Lead Research Organisation: University of Oxford
Department Name: Experimental Medicine

Abstract

HIV infection and AIDS continues to spread in a virtually uncontrolled manner. The best and possibly only hope to change this alarming situation is a safe, effective, accessible protective vaccine. Arguably the biggest challenge in developing such a vaccine is the enormous HIV variability, which dwarfs almost any other infection. However, all parts of the virus cannot easily change. To remain alive, HIV has to keep some smaller regions of its proteins more or less constant.
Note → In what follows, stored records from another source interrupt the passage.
Definition result : Type := outcome (shell * list out).
Definition say sh (s : string) : result := Ret (sh, [Text s]).

Definition defaultBootAddr : string := "localhost:8000".

(** ** [boot] *)
Definition startBoot (bootAddr : string) : option (Bootnode.bootnode D handState) := Bootnode.NewBoot bootAddr.

Definition boot_start (lines : nat -> string) sh : result :=
  match bootNode sh with
  | Some _ => say sh "boot has started."
  | None =>
      let bootAddr := lines 0%nat in
      let bootAddr := if decide (bootAddr = "") then defaultBootAddr else bootAddr in
      Ret (set_boot sh (startBoot bootAddr),
           [Text "BootAddr: "; Text ("boot start for[" +:+ bootAddr +:+ "] successfully.")])
  end.

Definition boot_stop sh : result :=
  match bootNode sh with
  | None => say sh "boot has stopped."
  | Some b => _ ← Bootnode.Stop b; say (set_boot sh None) "boot stop successfully."
  end.

Definition boot_list sh : result :=
  match bootNode sh with
  | None => say sh "boot should be started."
  | Some b =>
      Ret (sh, Text "-----boot links -----" :: Text "Id	Addr" ::
        map (fun p => Text (bl_Id p +:+ "	" +:+ bl_Addr p)) (Bootnode.All peerOrder b))
  end.

(** ** [node] *)
Definition startNode (bootAddr : string) (port : Z) (nodeId : string) : outcome (node St D) :=
  let cfg := {| NodeId := nodeId; Port := port; NetId := 0; LinkBootAddr := bootAddr; Interval := 1;
                MemCnt := Z.of_nat (length DefaultMembers); Enabled := false; HexCoinbase := "" |} in
  l ← NewLedger_Init;
  n ← node_Init (NewNode cfg l (Timestamp SnapshotChain.GetGenesisSnapshot));
  node_Start n.

Definition node_start (lines : nat -> string) sh : result :=
  match node_ sh with
  | Some _ => say sh "node has started."
  | None =>
      let id := lines 0%nat in
      let '(port, _) := Atoi (lines 1%nat) in
      let bootAddr := lines 2%nat in
      let '(bootAddr, msg) :=
        match resolve bootAddr, decide (bootAddr = "") with
        | Some addr, right _ => (addr, [])
        | _, _ => (defaultBootAddr, [Text ("input boot address error, use default bootAddr[" +:+ defaultBootAddr +:+ "].")])
        end in
      n ← startNode bootAddr port id;
      Ret (set_node sh (Some n),
           [Text "NodeId: "; Text "Port: "; Text "BootAddr: "] ++ msg ++
           [Text ("node start for[" +:+ bootAddr +:+ "] successfully.")])
  end.

Definition node_stop sh : result :=
  match node_ sh with
  | None => say sh "node has stopped."
  | Some n => n ← node_Stop n; say (drop_node sh n) "node stop successfully."
  end.

Definition node_peers sh : result :=
  match node_ sh with
  | None => say sh "node must be started."
  | Some n =>
      let '(peers, _) := AllPeer peerOrder (n_p2p n) in
      rows ← mapM (fun o =>
        p ← deref (objs (n_p2p n) !! o) "nil dereference";
        Ret (PeerRow (peerId p) (remote o) (peer_state p))) peers;
      Ret (sh, Text "-----net peers -----" :: Text "Id	Remote	State" :: rows)
  end.

(** ** The wallet and the ledger of the node *)
Definition put_wallet (n : node St D) (w : Wallet.wallet) : node St D := set_wallet n (n_cfg n) (Some w).
Definition put_ledger (n : node St D) (l : ledger St) : node St D :=
  {| n_cfg := n_cfg n; n_p2p := n_p2p n; n_first := n_first n; n_ledger := l;
     n_conS := n_conS n; n_con := n_con n; n_miner := n_miner n; n_wallet := n_wallet n;
     n_syncClosed := n_syncClosed n; n_scClosed := n_scClosed n; n_poolClosed := n_poolClosed n;
     n_closed := n_closed n |}.

(** [node.Wallet().CoinBase()] *)
Definition coinBase (n : node St D) : outcome (node St D * string) :=
  w ← deref (n_wallet n) "nil dereference";
  let '(w, base) := Wallet.CoinBase w in
  Ret (put_wallet n w, base).

(** A command that needs a node; [msg] is printed when there is none. *)
Definition with_node sh (msg : string) (f : node St D -> outcome (node St D * list out)) : result :=
  match node_ sh with
  | None => say sh msg
  | Some n => '(n, o) ← f n; Ret (set_node sh (Some n), o)
  end.

(** ** [miner] *)
Definition miner_start sh : result :=
  with_node sh "node should be started." (fun n =>
    '(n, base) ← coinBase n;
    if decide (base = "") then Ret (n, [Text "please set coinBase."])
    else n ← StartMiner n; Ret (n, [Text "miner start successfully."])).

(** The node is set to nil although it runs on. *)
Definition miner_stop sh : result :=
  match node_ sh with
  | None => say sh "node should be stopped."
  | Some n => n ← StopMiner n; say (drop_node sh n) "miner stop successfully."
  end.

(** ** [account] *)
Definition account_set (args : list string) (lines : nat -> string) sh : result :=
  with_node sh "node should be started." (fun n =>
    let '(address, o) :=
      match args with [a] => (a, []) | _ => (lines 0%nat, [Text "Address: "]) end in
    if decide (address = "") then Ret (n, o ++ [Text "address is empty."])
    else
      w ← deref (n_wallet n) "nil dereference";
      Ret (put_wallet n (Wallet.SetCoinBase w address), o ++ [Text "set address successfully."])).

Definition account_create (lines : nat -> string) sh : result :=
  with_node sh "node should be stopped." (fun n =>
    let address := lines 0%nat in
    if decide (address = "") then Ret (n, [Text "Address: "; Text "address is empty."])
    else
      w ← deref (n_wallet n) "nil dereference";
      Ret (put_wallet n (fst (Wallet.CreateAccount w address)),
           [Text "Address: "; Text "create address successfully."])).

Definition account_balance sh : result :=
  with_node sh "node should be started." (fun n =>
    '(n, base) ← coinBase n;
    if decide (base = "") then Ret (n, [Text "please set current address."])
    else Ret (n, [Text ("balance is  " +:+ Itoa (GetAccountBalance (n_ledger n) base))])).

Definition answer (err : error) (ok fail : string) : out :=
  match err with None => Text ok | Some e => Text (fail +:+ " " +:+ e) end.

(** [-amount] wraps for the smallest integer. *)
Definition account_send (lines : nat -> string) sh : result :=
  with_node sh "node should be stopped." (fun n =>
    '(n, base) ← coinBase n;
    if decide (base = "") then Ret (n, [Text "please set coinBase."])
    else
      let toAddress := lines 0%nat in
      if decide (toAddress = "") then Ret (n, [Text "to Address: "; Text "to address is empty."])
      else
        let '(amount, _) := Atoi (lines 1%nat) in
        '(n, base) ← coinBase n;
        '(l, err) ← RequestAccountBlock now (n_ledger n) base toAddress (wrap64 (- amount));
        Ret (put_ledger n l, [Text "to Address: "; Text "to Amount: ";
                              answer err "send tx success." "send tx fail."])).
We have taken an advantage of this and constructed a simple candidate vaccine designed specifically to overcome the HIV variability by focusing the body defences on the conserved viral parts. Here, we are proposing to test this approach for the first time in a small pilot study in healthy individuals in Oxford. Successful outcome of this study would strongly support further evaluation of this vaccination strategy in larger and more expensive clinical studies.

Technical Summary

This proposal will test for the first time in humans several novel, state-of-the-art technologies combined to provide maximum benefit to vaccinated individuals. First, one of the big roadblocks in development of HIV-1/AIDS vaccines is the enormous diversity of HIV-1, which could limit the value of any HIV-1 vaccine candidate currently under test. To address the HIV-1 variation, we designed a novel T cell immunogen, designated HIVconsv, by assembling the 14 most conserved regions of the HIV-1 proteome into one chimaeric protein. Each segment is a consensus sequence from one of the four major HIV-1 clades A, B, C and D, which alternate to ensure equal clade coverage. We demonstrated that these conserved regions prime CD8+ and CD4+ T cell to highly conserved epitopes in patients during natural HIV-1 infection and that these epitopes, although usually subdominant, generate memory T cells. Here, we propose to test the immunogenicity of the HIVconsv chimearic protein in a pilot small phase I trial in healthy HIV-1-uninfected individuals in Oxford to assess the breadth, specificity and cross-clade reactivity of the vaccine induced T cells. Second, we shall deliver the HIVconsv gene in a novel vaccine vector based on adenovirus of chimpanzee origin (AdC), which matches and possibly outperforms the currently perceived most immunogenic vaccine vector, human Adenovirus serotype 5 (AdHu5). Third, we shall use the AdC.HIVconsv vaccine in a heterologous prime-boost regimen of DNA/AdC/modified vaccinia virus Ankara (MVA) to further increase the vaccination potency. The HIVconsv-induced T cell responses will be assessed in a comprehensive analysis of frequency, phenotype and functionality, which will indicate according to pre-determined stringent criteria whether or not our vaccine strategy should advance to a larger proof-of-principle trial. In summary, our vaccination approach provides an attractive and testable alternative for overcoming the HIV-1 variability, while focusing T cell responses on regions of the virus that are less likely to mutate and escape. Furthermore, it has merit in the simplicity of design and delivery, requiring only a single immunogen to provide extensive coverage of global HIV-1 population diversity.